Task requirements
Look in the material below for the line with "(** The effective" and the line with "None => Ok None", then set down exactly those two lines and all lines between, nothing more.

Provided information
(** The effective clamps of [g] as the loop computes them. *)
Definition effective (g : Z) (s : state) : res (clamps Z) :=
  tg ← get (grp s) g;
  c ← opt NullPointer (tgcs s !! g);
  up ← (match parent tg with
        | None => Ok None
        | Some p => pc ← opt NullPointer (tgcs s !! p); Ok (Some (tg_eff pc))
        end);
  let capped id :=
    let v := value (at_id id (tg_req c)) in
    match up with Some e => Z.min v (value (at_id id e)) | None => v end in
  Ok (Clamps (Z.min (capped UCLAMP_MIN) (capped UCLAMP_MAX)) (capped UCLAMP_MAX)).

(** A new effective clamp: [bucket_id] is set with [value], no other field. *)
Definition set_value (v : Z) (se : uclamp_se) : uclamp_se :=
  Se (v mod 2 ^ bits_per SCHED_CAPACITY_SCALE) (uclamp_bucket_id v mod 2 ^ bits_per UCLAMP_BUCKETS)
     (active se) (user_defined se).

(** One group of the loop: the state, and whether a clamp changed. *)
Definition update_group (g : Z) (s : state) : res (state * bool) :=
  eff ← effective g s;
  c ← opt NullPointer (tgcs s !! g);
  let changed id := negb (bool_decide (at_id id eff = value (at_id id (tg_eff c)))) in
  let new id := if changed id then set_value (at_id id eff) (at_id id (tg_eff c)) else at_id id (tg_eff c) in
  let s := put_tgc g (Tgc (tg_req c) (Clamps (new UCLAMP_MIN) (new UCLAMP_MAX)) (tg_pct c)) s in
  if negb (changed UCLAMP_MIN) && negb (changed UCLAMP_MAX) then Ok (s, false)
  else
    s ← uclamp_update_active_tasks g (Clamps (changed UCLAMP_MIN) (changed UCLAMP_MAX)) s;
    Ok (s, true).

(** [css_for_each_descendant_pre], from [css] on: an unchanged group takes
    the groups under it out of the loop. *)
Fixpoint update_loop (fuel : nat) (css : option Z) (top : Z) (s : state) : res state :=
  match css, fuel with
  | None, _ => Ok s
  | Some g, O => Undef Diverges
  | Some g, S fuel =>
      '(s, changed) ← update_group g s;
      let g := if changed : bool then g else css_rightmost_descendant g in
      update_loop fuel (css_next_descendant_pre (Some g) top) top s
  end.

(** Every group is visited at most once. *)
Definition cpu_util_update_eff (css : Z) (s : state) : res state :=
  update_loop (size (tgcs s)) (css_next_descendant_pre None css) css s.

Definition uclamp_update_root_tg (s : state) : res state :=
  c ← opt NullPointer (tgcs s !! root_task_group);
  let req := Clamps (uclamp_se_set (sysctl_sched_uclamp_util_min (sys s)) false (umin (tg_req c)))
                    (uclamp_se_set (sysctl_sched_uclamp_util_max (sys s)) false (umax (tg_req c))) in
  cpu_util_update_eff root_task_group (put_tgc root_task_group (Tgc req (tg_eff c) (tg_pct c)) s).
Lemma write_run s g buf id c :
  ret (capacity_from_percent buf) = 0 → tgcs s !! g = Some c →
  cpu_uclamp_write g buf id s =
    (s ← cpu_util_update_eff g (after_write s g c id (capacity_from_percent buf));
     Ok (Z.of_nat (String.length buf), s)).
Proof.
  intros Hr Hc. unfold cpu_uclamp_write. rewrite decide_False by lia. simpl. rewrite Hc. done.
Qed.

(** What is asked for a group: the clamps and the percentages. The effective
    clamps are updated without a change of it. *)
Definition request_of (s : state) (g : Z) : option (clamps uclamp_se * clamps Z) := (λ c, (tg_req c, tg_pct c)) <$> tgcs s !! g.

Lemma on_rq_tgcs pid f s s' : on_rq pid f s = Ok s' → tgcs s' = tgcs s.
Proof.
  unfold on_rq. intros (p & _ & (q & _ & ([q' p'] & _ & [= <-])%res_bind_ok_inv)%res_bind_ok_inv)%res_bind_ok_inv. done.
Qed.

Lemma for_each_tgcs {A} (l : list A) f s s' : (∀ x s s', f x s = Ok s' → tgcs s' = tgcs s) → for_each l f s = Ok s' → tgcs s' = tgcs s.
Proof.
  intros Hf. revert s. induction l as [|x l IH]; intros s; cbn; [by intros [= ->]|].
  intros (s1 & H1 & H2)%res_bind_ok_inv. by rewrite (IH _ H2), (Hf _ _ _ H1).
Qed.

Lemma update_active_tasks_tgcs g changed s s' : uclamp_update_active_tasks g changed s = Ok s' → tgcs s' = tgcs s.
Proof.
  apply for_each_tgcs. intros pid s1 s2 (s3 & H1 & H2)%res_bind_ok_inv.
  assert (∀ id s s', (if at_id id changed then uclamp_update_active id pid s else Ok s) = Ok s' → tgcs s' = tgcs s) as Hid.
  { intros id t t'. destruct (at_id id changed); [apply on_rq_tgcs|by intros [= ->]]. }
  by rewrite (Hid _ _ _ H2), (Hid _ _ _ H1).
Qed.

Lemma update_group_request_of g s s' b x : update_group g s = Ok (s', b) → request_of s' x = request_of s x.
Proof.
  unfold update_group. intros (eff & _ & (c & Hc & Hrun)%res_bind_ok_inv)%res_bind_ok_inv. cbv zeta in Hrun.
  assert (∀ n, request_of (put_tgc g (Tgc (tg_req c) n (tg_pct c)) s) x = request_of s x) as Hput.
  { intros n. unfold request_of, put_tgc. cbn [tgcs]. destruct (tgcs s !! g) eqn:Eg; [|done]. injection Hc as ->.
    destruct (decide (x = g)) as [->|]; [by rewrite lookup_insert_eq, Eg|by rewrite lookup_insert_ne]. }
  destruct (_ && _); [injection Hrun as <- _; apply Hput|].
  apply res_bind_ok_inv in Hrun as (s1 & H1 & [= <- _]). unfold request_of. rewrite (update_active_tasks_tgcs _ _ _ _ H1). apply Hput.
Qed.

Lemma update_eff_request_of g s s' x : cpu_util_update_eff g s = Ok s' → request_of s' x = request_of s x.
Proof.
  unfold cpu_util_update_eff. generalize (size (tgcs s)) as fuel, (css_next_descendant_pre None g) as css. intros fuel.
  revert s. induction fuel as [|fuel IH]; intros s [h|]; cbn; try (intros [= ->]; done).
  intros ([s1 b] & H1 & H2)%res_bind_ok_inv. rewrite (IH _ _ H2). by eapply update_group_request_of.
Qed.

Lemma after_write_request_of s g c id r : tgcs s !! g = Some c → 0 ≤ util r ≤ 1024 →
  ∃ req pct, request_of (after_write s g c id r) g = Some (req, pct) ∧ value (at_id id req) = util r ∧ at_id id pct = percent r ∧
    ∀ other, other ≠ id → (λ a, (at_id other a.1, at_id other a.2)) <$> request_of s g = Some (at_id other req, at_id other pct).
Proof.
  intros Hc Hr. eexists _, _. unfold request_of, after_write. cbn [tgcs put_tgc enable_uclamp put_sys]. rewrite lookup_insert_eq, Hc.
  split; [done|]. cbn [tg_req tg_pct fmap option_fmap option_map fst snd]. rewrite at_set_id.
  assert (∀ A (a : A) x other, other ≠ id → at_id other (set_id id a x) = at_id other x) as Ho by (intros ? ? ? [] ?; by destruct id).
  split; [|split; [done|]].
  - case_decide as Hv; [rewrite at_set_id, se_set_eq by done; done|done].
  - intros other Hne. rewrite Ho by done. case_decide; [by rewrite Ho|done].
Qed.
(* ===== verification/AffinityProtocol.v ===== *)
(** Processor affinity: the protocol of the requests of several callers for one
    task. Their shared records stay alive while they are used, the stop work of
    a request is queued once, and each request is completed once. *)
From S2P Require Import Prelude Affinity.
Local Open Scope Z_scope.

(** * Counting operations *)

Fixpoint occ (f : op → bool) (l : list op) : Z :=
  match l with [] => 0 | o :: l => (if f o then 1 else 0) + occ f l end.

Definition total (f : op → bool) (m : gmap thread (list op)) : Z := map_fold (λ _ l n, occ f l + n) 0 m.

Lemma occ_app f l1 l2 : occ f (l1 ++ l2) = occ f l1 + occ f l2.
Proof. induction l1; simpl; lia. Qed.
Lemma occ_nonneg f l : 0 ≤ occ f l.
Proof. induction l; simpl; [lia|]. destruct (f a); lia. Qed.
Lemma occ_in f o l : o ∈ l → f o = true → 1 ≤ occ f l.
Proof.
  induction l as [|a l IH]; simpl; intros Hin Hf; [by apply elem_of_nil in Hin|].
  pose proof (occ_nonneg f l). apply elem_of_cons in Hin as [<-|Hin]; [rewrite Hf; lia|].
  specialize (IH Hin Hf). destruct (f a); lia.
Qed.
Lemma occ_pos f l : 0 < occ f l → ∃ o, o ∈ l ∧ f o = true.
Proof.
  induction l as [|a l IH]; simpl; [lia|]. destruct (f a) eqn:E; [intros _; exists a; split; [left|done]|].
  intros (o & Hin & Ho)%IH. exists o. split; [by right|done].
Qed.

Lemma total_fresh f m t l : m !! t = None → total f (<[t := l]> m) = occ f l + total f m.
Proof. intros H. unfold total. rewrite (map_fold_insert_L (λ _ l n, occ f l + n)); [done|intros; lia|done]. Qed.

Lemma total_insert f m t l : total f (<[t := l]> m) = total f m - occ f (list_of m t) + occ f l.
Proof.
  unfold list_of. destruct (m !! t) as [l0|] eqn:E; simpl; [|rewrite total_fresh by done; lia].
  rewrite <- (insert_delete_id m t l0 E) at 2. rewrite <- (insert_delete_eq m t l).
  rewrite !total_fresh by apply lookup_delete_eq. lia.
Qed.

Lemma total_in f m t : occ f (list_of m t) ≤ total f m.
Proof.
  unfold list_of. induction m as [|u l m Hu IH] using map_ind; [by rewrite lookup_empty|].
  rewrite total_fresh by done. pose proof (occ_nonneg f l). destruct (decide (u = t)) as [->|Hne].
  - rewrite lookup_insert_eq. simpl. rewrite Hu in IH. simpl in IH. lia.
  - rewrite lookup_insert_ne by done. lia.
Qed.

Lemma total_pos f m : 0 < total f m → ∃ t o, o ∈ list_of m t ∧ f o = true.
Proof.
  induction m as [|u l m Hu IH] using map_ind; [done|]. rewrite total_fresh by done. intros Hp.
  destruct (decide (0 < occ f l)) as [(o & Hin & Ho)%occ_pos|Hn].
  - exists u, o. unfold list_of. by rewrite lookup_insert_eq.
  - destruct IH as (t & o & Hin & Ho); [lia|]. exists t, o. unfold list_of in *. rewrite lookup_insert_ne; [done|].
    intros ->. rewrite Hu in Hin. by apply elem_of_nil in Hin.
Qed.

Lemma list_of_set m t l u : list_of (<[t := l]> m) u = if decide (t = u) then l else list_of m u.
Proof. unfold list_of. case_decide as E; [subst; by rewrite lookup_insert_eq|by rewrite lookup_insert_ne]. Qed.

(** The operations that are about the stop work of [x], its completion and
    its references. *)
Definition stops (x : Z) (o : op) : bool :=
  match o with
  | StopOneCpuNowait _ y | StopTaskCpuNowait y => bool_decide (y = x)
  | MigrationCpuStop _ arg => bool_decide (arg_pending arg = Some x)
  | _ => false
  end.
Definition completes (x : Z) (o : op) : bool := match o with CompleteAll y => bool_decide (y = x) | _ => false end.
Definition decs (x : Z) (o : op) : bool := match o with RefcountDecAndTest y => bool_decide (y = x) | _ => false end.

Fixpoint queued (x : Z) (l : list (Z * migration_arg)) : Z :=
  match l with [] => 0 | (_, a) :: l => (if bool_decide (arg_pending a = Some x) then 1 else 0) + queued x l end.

==

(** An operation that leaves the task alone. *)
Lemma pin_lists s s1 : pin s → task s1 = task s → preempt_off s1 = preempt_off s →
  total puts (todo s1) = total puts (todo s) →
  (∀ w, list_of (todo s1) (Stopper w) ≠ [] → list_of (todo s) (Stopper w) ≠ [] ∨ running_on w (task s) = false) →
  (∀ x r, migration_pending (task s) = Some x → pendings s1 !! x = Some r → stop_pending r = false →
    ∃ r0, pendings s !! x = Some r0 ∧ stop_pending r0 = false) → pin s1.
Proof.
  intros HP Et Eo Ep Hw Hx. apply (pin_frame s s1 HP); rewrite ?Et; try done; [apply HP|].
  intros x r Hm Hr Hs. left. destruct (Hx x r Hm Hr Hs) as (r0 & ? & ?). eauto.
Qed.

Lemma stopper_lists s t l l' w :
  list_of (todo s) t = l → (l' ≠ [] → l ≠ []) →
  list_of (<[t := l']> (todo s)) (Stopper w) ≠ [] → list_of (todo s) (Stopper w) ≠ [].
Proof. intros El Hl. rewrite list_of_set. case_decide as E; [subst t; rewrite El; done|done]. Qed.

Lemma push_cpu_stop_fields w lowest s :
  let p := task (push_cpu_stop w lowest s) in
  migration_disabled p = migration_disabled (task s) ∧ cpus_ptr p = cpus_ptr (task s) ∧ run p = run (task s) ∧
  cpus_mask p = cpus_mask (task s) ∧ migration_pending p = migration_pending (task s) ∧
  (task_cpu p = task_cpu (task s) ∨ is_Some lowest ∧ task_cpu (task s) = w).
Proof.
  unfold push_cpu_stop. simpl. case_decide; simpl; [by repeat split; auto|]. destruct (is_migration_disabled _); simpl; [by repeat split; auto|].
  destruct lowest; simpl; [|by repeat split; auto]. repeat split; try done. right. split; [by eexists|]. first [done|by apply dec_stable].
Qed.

Answer space
(** The effective clamps of [g] as the loop computes them. *)
Definition effective (g : Z) (s : state) : res (clamps Z) :=
  tg ← get (grp s) g;
  c ← opt NullPointer (tgcs s !! g);
  up ← (match parent tg with
        | None => Ok None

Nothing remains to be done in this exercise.